The researchers measured each neuron’s “mental field”—how its activity related not to physical space, but to the broader neural state. This helped them identify which neurons were becoming more integrated into the ensemble. They found that weakly spatial neurons, even if they never became strong place cells, played a key role in shaping the overall structure of the cognitive map. These cells developed correlations with other neurons, contributing to a network that could represent not just isolated locations but the relationships between them.
When the researchers tried to reconstruct the neural map using only the strong place cells, the resulting patterns showed little change over time. Only when they included the weakly spatial neurons did the full map-like structure emerge. This suggests that while place cells provide the building blocks, it’s the subtle and often-overlooked shifts in less specialized neurons that help assemble the full mental picture.
The study points to a broader role for weakly tuned neurons in learning.

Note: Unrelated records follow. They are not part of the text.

(** * Leave entitlement and permit review of the permisos backend

    A shallow embedding of [backend/server.py]: the entitlement
    computation [calculate_days_available], the balance check of
    [create_permit] and the status update of [review_permit], the reading
    handlers [get_permits] and [get_teacher_days] and the notifications,
    followed by the properties of the specification that concern them and by
    further properties of the handlers. *)

From Stdlib Require Import ZArith QArith Qround List String Bool Lia.
From Stdlib Require Import DecimalString Permutation.
Import ListNotations.

Open Scope Z_scope.

(** ** Data model *)

Inductive UserRole := ADMIN | TEACHER.

Inductive ContractType := FULL_TIME | PART_TIME | HOURLY.

Inductive PermitType := VACATION_57 | ECONOMIC_62.

Inductive PermitStatus := PENDING | APPROVED | REJECTED.

Definition UserRole_eqb (a b : UserRole) : bool :=
  match a, b with
  | ADMIN, ADMIN | TEACHER, TEACHER => true
  | _, _ => false
  end.

Definition PermitType_eqb (a b : PermitType) : bool :=
  match a, b with
  | VACATION_57, VACATION_57 | ECONOMIC_62, ECONOMIC_62 => true
  | _, _ => false
  end.

Definition PermitStatus_eqb (a b : PermitStatus) : bool :=
  match a, b with
  | PENDING, PENDING | APPROVED, APPROVED | REJECTED, REJECTED => true
  | _, _ => false
  end.
(** * bulk-lighthouse: metric extraction, normalisation and history views

    A shallow embedding of the logic of the PageSpeed dashboard:
    - the analysis endpoint [POST] of the API route (extraction of the seven
      tracked metrics, [parseMetricValue], the best-effort store insert);
    - the history view of [ResultsHistory] (website and strategy filters,
      [sortResults], the numeric cells of [exportToCSV]);
    - the website grouping of [Sidenav] ([fetchWebsiteGroups]).

    Conventions of the embedding.
    - A JavaScript string is a [string]; its characters are the code units
      below 256.
    - A JavaScript Number is the real number it denotes: a finite Number is
      an exact decimal fraction [mant / 10 ^ scale].  Binary64 rounding,
      overflow to Infinity and the sign of zero are not represented.
    - [undefined] is [None] of an [option]; a thrown exception is the left
      injection of a sum. *)

From Stdlib Require Import ZArith NArith List String Ascii Bool Lia.
From Stdlib Require Import Sorted Permutation.
Import ListNotations.

Set Warnings "-register-all".

Local Open Scope string_scope.
Local Open Scope Z_scope.

(** ** Characters and digit strings *)

Module Chars.

Definition code (c : ascii) : N := N_of_ascii c.

Definition is_digit (c : ascii) : bool :=
  (48 <=? code c)%N && (code c <=? 57)%N.

Definition is_dot (c : ascii) : bool := (code c =? 46)%N.

(** The characters kept by the pattern [[^0-9.]]. *)
Definition numeric_char (c : ascii) : bool := is_digit c || is_dot c.

(** StrWhiteSpaceChar restricted to code units below 256. *)
Definition is_space (c : ascii) : bool :=
  ((9 <=? code c)%N && (code c <=? 13)%N) || (code c =? 32)%N || (code c =? 160)%N.

Definition digit_value (c : ascii) : Z := Z.of_N (code c) - 48.

Definition digit_char (d : Z) : ascii := ascii_of_N (Z.to_N (48 + d)).

(** [String.prototype.toUpperCase] on the ASCII letters. *)
Definition upper (c : ascii) : ascii :=
  if (97 <=? code c)%N && (code c <=? 122)%N then ascii_of_N (code c - 32) else c.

Rather than being noise or irrelevant, these cells help the brain build flexible, interconnected representations. They appear to respond not just to places, but to combinations of activity across the network. Over time, their activity becomes more synchronized with the rest of the ensemble, helping to stitch together a map of the environment.
“I was surprised that a subset of previously overlooked neurons that had weak activity turned out to be pivotal to memory formation,” Guo told PsyPost.
Sleep appeared to amplify this process. During rest after maze exploration, neural activity patterns resembled those seen during navigation, a phenomenon known as replay. This replay likely helps the brain reinforce connections between different places. The researchers found that after sleep, neural states during rest were more similar to those during maze runs, suggesting that the brain was using sleep to reinforce and refine the map.
This work supports the idea that memory formation is not limited to fast, discrete events. It often involves slower, distributed changes that rely on experience and sleep. The findings also highlight that “sleep is very important in transforming your experience into memory,” Guo said.
As with all research, the study has some limitations. The researchers relied on calcium imaging, which offers slower and less precise readings than direct electrical recordings. Their recordings were also limited to one part of the hippocampus and did not include other brain areas that may contribute to spatial memory.
Looking forward, Guo plans “to further investigate the local circuit in the hippocampus as well as their interactions with other brain regions during memory formation.”
The study, “Latent learning drives sleep-dependent plasticity in distinct CA1 subpopulations,” was authored by Wei Guo, Jie J. Zhang, Jonathan P. Newman, and Matthew A. Wilson.